Si la nomination de trouble des conduites alimentaires est réductrice, elle a l'intérêt cependant de nous indiquer que ce qui serait en cause serait justement un objet réduit à sa dimension d'objet du besoin. Et puis, dans le même mouvement, nous pourrions peut-être dire que le grand Autre maternel est d'emblée marqué lui aussi de l'index phallique, témoignant d'une résurgence du matriarcat. Ce qui prévaudra alors sera un savoir sur le corps, disons, bien que cela ne soit pas très exact de le dire de cette façon, la dimension corporelle de la pulsion.
Donc une clinique qui répond à un mouvement de la culture qui tend à mettre de côté ou même à exclure la référence à l'instance paternelle, c'est-à-dire à l'instance phallique.

Quelques mots sur l'écriture de l'anorexie-boulimie avec un trait d'union, qui a suscité discussions et protestations lors de la préparation de ces journées. Elle n'est cependant pas nouvelle, Janet par exemple ou Binswanger l'utilise déjà. Elle rend compte, je crois, phénoménologiquement de ce que nous rencontrons en clinique, c'est-à-dire des formes cliniques très diverses, des formes exclusives d'anorexie ou de boulimie comme, bien sûr, l'anorexie de la jeune fille et puis il y a des formes où les deux peuvent alterner.
Pour nous, l'intérêt de cette écriture est de nous demander si, au-delà de ces différentes modalités cliniques, nous pourrions dégager des traits de structure communs à ces différentes formes. Comme par exemple, quand Charles Melman évoque à propos de cette clinique, une logique où face au rien de la structure, au rien dans l'Autre, le sujet ne peut répondre que par le comblement, c'est-à-dire le tout ou alors par une véritable passion de ce rien, suivant une modalité boulimique ou anorexique, avec toutes les modalités possibles de mixage, de réversion puisque cela se passe sur un axe imaginaire où manque une référence tierce, celle du phallus.
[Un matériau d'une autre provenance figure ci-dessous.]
Definition sample_endpoint : EndpointDesc := {|
  ed_protocol := COMM_PROTOCOL_ROCE; ed_addr_type := COMM_ADDR_TYPE_IP_V4; ed_addr := [127; 0; 0; 1];
  ed_locType := ENDPOINT_LOC_TYPE_DEVICE; ed_loc := []; ed_raws := [] |}.
Definition sample_channel : ChannelDesc := {|
  cd_remote_endpoint := sample_endpoint; cd_tc := 132; cd_sl := 4; cd_retry_cnt := 7; cd_retry_interval := 12;
  cd_channel_type := kServer; cd_channel_index := 1; cd_qos := kQosUnset; cd_max_transfer_count_per_batch := 0;
  cd_configurable_transfer_supported := true |}.
(** Two endpoints; memory and two channels on the first, one of which is destroyed. *)
Definition sample_calls : list StoreCall :=
  [SCreateEndpoint sample_endpoint true; SCreateEndpoint EndpointDescInit false;
   SEndpoint 1 (ERegisterMem (Some "kv"%string) {| cm_type := COMM_MEM_TYPE_HOST; cm_addr := 4096; cm_size := 64 |});
   SEndpoint 1 (ECreateChannel sample_channel 1000); SEndpoint 1 (ECreateChannel sample_channel 1000);
   SEndpoint 1 EExportMem; SEndpoint 1 (EDestroyChannel 5); SEndpoint 7 EGetListenPort].

Lemma sample_calls_run :
  let env := net_ref false false [] in
  let '(o, s, h) := for_each sample_calls run_store {| endpoints_ := []; st_px := [] |} [] in
  o = Ret tt /\ store_owned (endpoints_ s) = [REp 1; RCh false 6; RReg 1 4; REp 2] /\ refused h = ∅.
Proof. vm_compute. split_and!; reflexivity. Qed.

(* ===== verification/MsgHandler.v ===== *)
(** The queue of requests of the server: hixl/cs/msg_handler.cc, with the thread pool
    it commits them to (hixl/common/thread_pool.cc) as far as the handler sees it, and
    the runtime context of hixl/common/optional_aclrt_context.cc.

    The queue and the table of processors are read and written under their mutexes:
    each access is one atomic block. *)

From S2P Require Import Prelude StdMap Effects Runtime Wire Hcomm Net HostRegister Conc.

(** The registered functions; the user's are known by what they are called with. *)
Inductive Processor := PMatchEndpoint | PCreateChannel | PExportMem | PDestroyChannel | PUser (p : UserProc).

(** A connection is the number of its object. *)
Record Request := { rq_conn : nat; rq_msg : CtrlMsg }.
Record Task := { tk_req : Request; tk_proc : Processor }.

(** Queued tasks, and how many run. *)
Record ThreadPool := { tasks_ : list Task; is_stopped_ : bool; active : nat }.
Definition kMaxThreadPoolSize : nat := 1024.

(** [std::thread]: nothing to join, running, returned but not joined. *)
Inductive ThreadStatus := NoThread | Running | Returned.
#[export] Instance ThreadStatus_eq_dec : EqDecision ThreadStatus.
Proof. solve_decision. Defined.
Definition joinable (t : ThreadStatus) : bool := negb (bool_decide (t = NoThread)).

Record AclrtContext := { ctx_ : Z; has_context_ : bool }.

Record MsgHandler := {
  req_queue_ : list Request;
  processors_ : list (CtrlMsgType * Processor);
  thread_pool_ : option ThreadPool;
  running_ : bool;
  mh_listener_ : ThreadStatus;
  mh_ctx_ : AclrtContext
}.
Definition MsgHandler_new : MsgHandler :=
  {| req_queue_ := []; processors_ := []; thread_pool_ := None; running_ := false; mh_listener_ := NoThread;
     mh_ctx_ := {| ctx_ := nullptr; has_context_ := false |} |}.

Definition set_queue (x : list Request) (m : MsgHandler) : MsgHandler :=
  {| req_queue_ := x; processors_ := processors_ m; thread_pool_ := thread_pool_ m; running_ := running_ m;
     mh_listener_ := mh_listener_ m; mh_ctx_ := mh_ctx_ m |}.
Definition set_processors (x : list (CtrlMsgType * Processor)) (m : MsgHandler) : MsgHandler :=
  {| req_queue_ := req_queue_ m; processors_ := x; thread_pool_ := thread_pool_ m; running_ := running_ m;
     mh_listener_ := mh_listener_ m; mh_ctx_ := mh_ctx_ m |}.
Definition set_pool (x : option ThreadPool) (m : MsgHandler) : MsgHandler :=
  {| req_queue_ := req_queue_ m; processors_ := processors_ m; thread_pool_ := x; running_ := running_ m;
     mh_listener_ := mh_listener_ m; mh_ctx_ := mh_ctx_ m |}.
Definition set_running (x : bool) (m : MsgHandler) : MsgHandler :=
  {| req_queue_ := req_queue_ m; processors_ := processors_ m; thread_pool_ := thread_pool_ m; running_ := x;
     mh_listener_ := mh_listener_ m; mh_ctx_ := mh_ctx_ m |}.
Definition set_mh_listener (x : ThreadStatus) (m : MsgHandler) : MsgHandler :=
  {| req_queue_ := req_queue_ m; processors_ := processors_ m; thread_pool_ := thread_pool_ m; running_ := running_ m;
     mh_listener_ := x; mh_ctx_ := mh_ctx_ m |}.
Definition set_ctx (x : AclrtContext) (m : MsgHandler) : MsgHandler :=
  {| req_queue_ := req_queue_ m; processors_ := processors_ m; thread_pool_ := thread_pool_ m; running_ := running_ m;
     mh_listener_ := mh_listener_ m; mh_ctx_ := x |}.

Definition set_tasks (x : list Task) (p : ThreadPool) : ThreadPool :=
  {| tasks_ := x; is_stopped_ := is_stopped_ p; active := active p |}.
Definition set_stopped (p : ThreadPool) : ThreadPool :=
  {| tasks_ := tasks_ p; is_stopped_ := true; active := active p |}.
Definition set_active (n : nat) (p : ThreadPool) : ThreadPool :=
  {| tasks_ := tasks_ p; is_stopped_ := is_stopped_ p; active := n |}.

Section MsgHandler.
Context {codes : AclCodes} {env : Environment NetOp}.
Let H := M NetOp MsgHandler.

Definition SubmitMsg (connection : nat) (msg : CtrlMsg) : H unit :=
  modify (fun m => set_queue (req_queue_ m ++ [{| rq_conn := connection; rq_msg := msg |}]) m).

Definition RegisterMsgProcessor (msg_type : CtrlMsgType) (p : Processor) : H unit :=
  let* m := get in
  require (match std_find msg_type (processors_ m) with None => true | Some _ => false end) PARAM_INVALID ;;
  modify (fun m => set_processors (std_set msg_type p (processors_ m)) m).

(** [OptionalAclrtContext]. *)
Definition GetCurrentContext : H unit :=
  let* m := get in
  if has_context_ (mh_ctx_ m) then ret tt else
  let* r := call (Hc AclGetDeviceCount) in
  let '(e, device_count) := r in
  chk_acl e ;;
  if device_count =? 0 then modify (set_ctx {| ctx_ := nullptr; has_context_ := false |}) else
  let* r := call (Hc AclGetCurrentContext) in
  let '(e, ctx) := r in
  chk_acl e ;;
  modify (set_ctx {| ctx_ := ctx; has_context_ := true |}).
Definition SetCurrentContext : H unit :=
  let* m := get in
  if negb (has_context_ (mh_ctx_ m)) then ret tt else
  let* e := call (Hc (AclSetCurrentContext (ctx_ (mh_ctx_ m)))) in
  chk_acl e.

Definition MsgHandler_Initialize : H unit :=
  let* made := call NetNew in
  modify (set_pool (if (made : bool) then Some {| tasks_ := []; is_stopped_ := false; active := 0 |} else None)) ;;
  require made PARAM_INVALID ;;
  modify (set_running true) ;;
  GetCurrentContext ;;
  modify (set_mh_listener Running).

(** ** Committing to the pool: whether the future is valid *)
Definition commit (t : Task) : H bool :=
  let* m := get in
  match thread_pool_ m with
  | None => stuck
  | Some pool =>
      if is_stopped_ pool then ret false else
      let* made := call NetNew in
      if negb made then ret false else
      modify (set_pool (Some (set_tasks (tasks_ pool ++ [t]) pool))) ;;
      ret true
  end.

(** ** The thread of the handler: one round of [HandleMsg] *)
Definition wake (m : MsgHandler) : bool := negb (bool_decide (req_queue_ m = [])) || negb (running_ m).
(** The request, or the end of the thread. *)
Definition next_request : H (option Request) :=
  let* m := get in
  if negb (running_ m) then modify (set_mh_listener Returned) ;; ret None else
  match req_queue_ m with
  | [] => stuck
  | req :: rest => modify (set_queue rest) ;; ret (Some req)
  end.
Definition find_processor (msg_type : CtrlMsgType) : H (option Processor) :=
  let* m := get in ret (std_find msg_type (processors_ m)).

Definition HandleMsg_round : Prog NetOp MsgHandler unit :=
  let! req := await wake next_request in
  match req with
  | None => pret tt
  | Some req =>
      let! proc := atomic (find_processor (msg_type (rq_msg req))) in
      match proc with
      | None => pret tt
      | Some proc => let! _ := atomic (commit {| tk_req := req; tk_proc := proc |}) in pret tt
      end
  end.

(** ** Finalize *)
Definition stop_running : H bool := let* m := get in modify (set_running false) ;; ret (running_ m).
Definition listener_gone (m : MsgHandler) : bool := negb (bool_decide (mh_listener_ m = Running)).
Definition join_listener : H unit := modify (set_mh_listener NoThread).
Definition stop_pool : H unit := modify (fun m => set_pool (set_stopped <$> thread_pool_ m) m).
(** The threads of the pool are joined. *)
Definition pool_idle (m : MsgHandler) : bool := match thread_pool_ m with Some p => (active p =? 0)%nat | None => true end.
Definition reset_pool : H unit := modify (set_pool None).
Definition clear_queue : H unit := modify (set_queue []).

Definition MsgHandler_Finalize : Prog NetOp MsgHandler unit :=
  let! was_running := atomic stop_running in
  if negb was_running then pret tt else
  await listener_gone join_listener ;;;
  atomic stop_pool ;;;
  await pool_idle reset_pool ;;;
  atomic clear_queue.
End MsgHandler.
C'est-à-dire, une subjectivité qui ne s'articule plus à une référence symbolique dans le réel, témoignant ainsi d'un désintérêt pour la dimension symbolique elle-même, que nous pouvons d'ailleurs tout à fait rencontrer dans la culture.
Le registre exclusivement oral de cette clinique nous indique que celle à qui la demande est adressée est la mère, l'Autre maternel mais dans une relation fondamentalement duelle, c'est-à-dire, sans rien devoir au phallus. Il s'agit d'un dispositif différent de celui que j'appelais névrose orale, avec par exemple, les fantasmes hystériques qui peuvent témoigner du refoulement de cette sexualité qui apparaît dans l'oralité.

Je vais donc parler du cas d'un jeune homme et pas d'une jeune femme car je pense que l'on peut prévoir que ces cas seront de plus en plus fréquents comme ça l'est aujourd'hui pour les femmes.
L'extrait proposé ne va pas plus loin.